══ SOURCE MATERIAL ══

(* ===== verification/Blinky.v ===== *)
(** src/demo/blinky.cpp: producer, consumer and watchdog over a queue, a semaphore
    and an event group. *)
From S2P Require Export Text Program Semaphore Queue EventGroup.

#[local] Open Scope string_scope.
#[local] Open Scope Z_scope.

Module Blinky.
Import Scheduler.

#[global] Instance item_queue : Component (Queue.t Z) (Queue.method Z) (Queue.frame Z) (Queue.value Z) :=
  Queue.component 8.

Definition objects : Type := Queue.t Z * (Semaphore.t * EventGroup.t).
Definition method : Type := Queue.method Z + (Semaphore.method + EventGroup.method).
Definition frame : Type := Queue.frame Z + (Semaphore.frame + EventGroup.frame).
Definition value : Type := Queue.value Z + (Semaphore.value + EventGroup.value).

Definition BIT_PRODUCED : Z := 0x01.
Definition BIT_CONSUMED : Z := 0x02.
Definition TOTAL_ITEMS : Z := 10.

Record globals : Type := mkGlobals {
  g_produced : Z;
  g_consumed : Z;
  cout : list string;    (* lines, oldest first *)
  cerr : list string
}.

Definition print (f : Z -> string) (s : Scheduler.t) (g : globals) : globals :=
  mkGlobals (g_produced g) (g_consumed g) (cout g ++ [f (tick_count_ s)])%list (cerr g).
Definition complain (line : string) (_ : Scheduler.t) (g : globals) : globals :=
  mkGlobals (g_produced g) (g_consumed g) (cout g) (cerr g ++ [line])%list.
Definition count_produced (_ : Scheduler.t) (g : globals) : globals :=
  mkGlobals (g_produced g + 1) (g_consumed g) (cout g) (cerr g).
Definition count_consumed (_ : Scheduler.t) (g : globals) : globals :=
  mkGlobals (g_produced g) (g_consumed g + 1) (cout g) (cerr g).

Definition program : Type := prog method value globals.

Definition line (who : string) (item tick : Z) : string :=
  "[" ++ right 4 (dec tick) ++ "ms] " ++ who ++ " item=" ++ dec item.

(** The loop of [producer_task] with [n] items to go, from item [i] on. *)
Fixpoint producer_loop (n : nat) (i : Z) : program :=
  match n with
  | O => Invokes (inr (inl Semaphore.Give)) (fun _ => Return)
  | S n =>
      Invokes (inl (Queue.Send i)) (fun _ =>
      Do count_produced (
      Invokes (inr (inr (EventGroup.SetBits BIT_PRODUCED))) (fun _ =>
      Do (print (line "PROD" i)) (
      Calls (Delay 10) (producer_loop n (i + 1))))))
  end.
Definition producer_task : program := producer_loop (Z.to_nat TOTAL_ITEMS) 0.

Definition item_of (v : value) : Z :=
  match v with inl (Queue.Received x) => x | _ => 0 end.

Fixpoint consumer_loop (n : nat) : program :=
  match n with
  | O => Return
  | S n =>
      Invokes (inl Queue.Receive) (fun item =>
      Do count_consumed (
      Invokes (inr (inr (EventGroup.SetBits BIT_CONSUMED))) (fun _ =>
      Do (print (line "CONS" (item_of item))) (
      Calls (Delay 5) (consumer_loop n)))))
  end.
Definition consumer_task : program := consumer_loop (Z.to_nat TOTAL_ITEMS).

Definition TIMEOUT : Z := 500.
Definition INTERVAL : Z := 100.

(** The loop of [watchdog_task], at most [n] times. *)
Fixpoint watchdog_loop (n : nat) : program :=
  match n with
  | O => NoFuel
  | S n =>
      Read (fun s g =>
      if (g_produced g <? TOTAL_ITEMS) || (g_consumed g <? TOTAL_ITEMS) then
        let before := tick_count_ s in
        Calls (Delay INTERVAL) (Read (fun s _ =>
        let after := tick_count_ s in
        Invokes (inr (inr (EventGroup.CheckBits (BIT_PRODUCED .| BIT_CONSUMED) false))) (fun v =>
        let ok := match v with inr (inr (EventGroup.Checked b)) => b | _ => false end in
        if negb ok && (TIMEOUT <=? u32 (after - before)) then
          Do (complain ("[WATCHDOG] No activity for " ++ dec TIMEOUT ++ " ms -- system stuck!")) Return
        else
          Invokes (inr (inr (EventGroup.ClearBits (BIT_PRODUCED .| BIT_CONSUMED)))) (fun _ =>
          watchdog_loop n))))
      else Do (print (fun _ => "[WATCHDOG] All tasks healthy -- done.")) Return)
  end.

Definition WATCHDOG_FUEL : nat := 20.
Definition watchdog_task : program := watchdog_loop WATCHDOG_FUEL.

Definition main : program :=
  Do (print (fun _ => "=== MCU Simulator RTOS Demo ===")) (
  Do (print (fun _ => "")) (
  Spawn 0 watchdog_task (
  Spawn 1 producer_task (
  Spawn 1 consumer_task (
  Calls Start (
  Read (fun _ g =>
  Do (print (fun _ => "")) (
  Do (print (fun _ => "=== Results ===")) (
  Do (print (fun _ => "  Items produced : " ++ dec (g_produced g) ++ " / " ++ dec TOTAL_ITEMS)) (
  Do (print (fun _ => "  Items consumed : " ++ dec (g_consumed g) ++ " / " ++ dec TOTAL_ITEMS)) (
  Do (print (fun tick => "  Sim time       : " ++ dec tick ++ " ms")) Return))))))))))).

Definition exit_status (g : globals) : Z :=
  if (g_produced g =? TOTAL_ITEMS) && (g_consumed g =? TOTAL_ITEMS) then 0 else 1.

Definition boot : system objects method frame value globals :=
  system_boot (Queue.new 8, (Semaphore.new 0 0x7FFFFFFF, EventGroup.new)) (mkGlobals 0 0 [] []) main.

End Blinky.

═══

Please write out the records above once more, exactly and completely.

(* ===== verification/Blinky.v ===== *)
(** src/demo/blinky.cpp: producer, consumer and watchdog over a queue, a semaphore
    and an event group. *)
From S2P Require Export Text Program Semaphore Queue EventGroup.

#[local] Open Scope string_scope.
#[local] Open Scope Z_scope.

Module Blinky.
Import Scheduler.

#[global] Instance item_queue : Component (Queue.t Z) (Queue.method Z) (Queue.frame Z) (Queue.value Z) :=
  Queue.component 8.

Definition objects : Type := Queue.t Z * (Semaphore.t * EventGroup.t).
Definition method : Type := Queue.method Z + (Semaphore.method + EventGroup.method).
Definition frame : Type := Queue.frame Z + (Semaphore.frame + EventGroup.frame).
Definition value : Type := Queue.value Z + (Semaphore.value + EventGroup.value).

Definition BIT_PRODUCED : Z := 0x01.
Definition BIT_CONSUMED : Z := 0x02.
Definition TOTAL_ITEMS : Z := 10.

Record globals : Type := mkGlobals {
  g_produced : Z;
  g_consumed : Z;
  cout : list string;    (* lines, oldest first *)
  cerr : list string
}.

Definition print (f : Z -> string) (s : Scheduler.t) (g : globals) : globals :=
  mkGlobals (g_produced g) (g_consumed g) (cout g ++ [f (tick_count_ s)])%list (cerr g).
Definition complain (line : string) (_ : Scheduler.t) (g : globals) : globals :=
  mkGlobals (g_produced g) (g_consumed g) (cout g) (cerr g ++ [line])%list.
Definition count_produced (_ : Scheduler.t) (g : globals) : globals :=
  mkGlobals (g_produced g + 1) (g_consumed g) (cout g) (cerr g).
Definition count_consumed (_ : Scheduler.t) (g : globals) : globals :=
  mkGlobals (g_produced g) (g_consumed g + 1) (cout g) (cerr g).

Definition program : Type := prog method value globals.

Definition line (who : string) (item tick : Z) : string :=
  "[" ++ right 4 (dec tick) ++ "ms] " ++ who ++ " item=" ++ dec item.

(** The loop of [producer_task] with [n] items to go, from item [i] on. *)
Fixpoint producer_loop (n : nat) (i : Z) : program :=
  match n with
  | O => Invokes (inr (inl Semaphore.Give)) (fun _ => Return)
  | S n =>
      Invokes (inl (Queue.Send i)) (fun _ =>
      Do count_produced (
      Invokes (inr (inr (EventGroup.SetBits BIT_PRODUCED))) (fun _ =>
      Do (print (line "PROD" i)) (
      Calls (Delay 10) (producer_loop n (i + 1))))))
  end.
Definition producer_task : program := producer_loop (Z.to_nat TOTAL_ITEMS) 0.

Definition item_of (v : value) : Z :=
  match v with inl (Queue.Received x) => x | _ => 0 end.

Fixpoint consumer_loop (n : nat) : program :=
  match n with
  | O => Return
  | S n =>
      Invokes (inl Queue.Receive) (fun item =>
      Do count_consumed (
      Invokes (inr (inr (EventGroup.SetBits BIT_CONSUMED))) (fun _ =>
      Do (print (line "CONS" (item_of item))) (
      Calls (Delay 5) (consumer_loop n)))))
  end.
Definition consumer_task : program := consumer_loop (Z.to_nat TOTAL_ITEMS).

Definition TIMEOUT : Z := 500.
Definition INTERVAL : Z := 100.

(** The loop of [watchdog_task], at most [n] times. *)
Fixpoint watchdog_loop (n : nat) : program :=
  match n with
  | O => NoFuel
  | S n =>
      Read (fun s g =>
      if (g_produced g <? TOTAL_ITEMS) || (g_consumed g <? TOTAL_ITEMS) then
        let before := tick_count_ s in
        Calls (Delay INTERVAL) (Read (fun s _ =>
        let after := tick_count_ s in
        Invokes (inr (inr (EventGroup.CheckBits (BIT_PRODUCED .| BIT_CONSUMED) false))) (fun v =>
        let ok := match v with inr (inr (EventGroup.Checked b)) => b | _ => false end in
        if negb ok && (TIMEOUT <=? u32 (after - before)) then
          Do (complain ("[WATCHDOG] No activity for " ++ dec TIMEOUT ++ " ms -- system stuck!")) Return
        else
          Invokes (inr (inr (EventGroup.ClearBits (BIT_PRODUCED .| BIT_CONSUMED)))) (fun _ =>
          watchdog_loop n))))
      else Do (print (fun _ => "[WATCHDOG] All tasks healthy -- done.")) Return)
  end.

Definition WATCHDOG_FUEL : nat := 20.
Definition watchdog_task : program := watchdog_loop WATCHDOG_FUEL.

Definition main : program :=
  Do (print (fun _ => "=== MCU Simulator RTOS Demo ===")) (
  Do (print (fun _ => "")) (
  Spawn 0 watchdog_task (
  Spawn 1 producer_task (
  Spawn 1 consumer_task (
  Calls Start (
  Read (fun _ g =>
  Do (print (fun _ => "")) (
  Do (print (fun _ => "=== Results ===")) (
  Do (print (fun _ => "  Items produced : " ++ dec (g_produced g) ++ " / " ++ dec TOTAL_ITEMS)) (
  Do (print (fun _ => "  Items consumed : " ++ dec (g_consumed g) ++ " / " ++ dec TOTAL_ITEMS)) (
  Do (print (fun tick => "  Sim time       : " ++ dec tick ++ " ms")) Return))))))))))).

Definition exit_status (g : globals) : Z :=
  if (g_produced g =? TOTAL_ITEMS) && (g_consumed g =? TOTAL_ITEMS) then 0 else 1.

Definition boot : system objects method frame value globals :=
  system_boot (Queue.new 8, (Semaphore.new 0 0x7FFFFFFF, EventGroup.new)) (mkGlobals 0 0 [] []) main.

End Blinky.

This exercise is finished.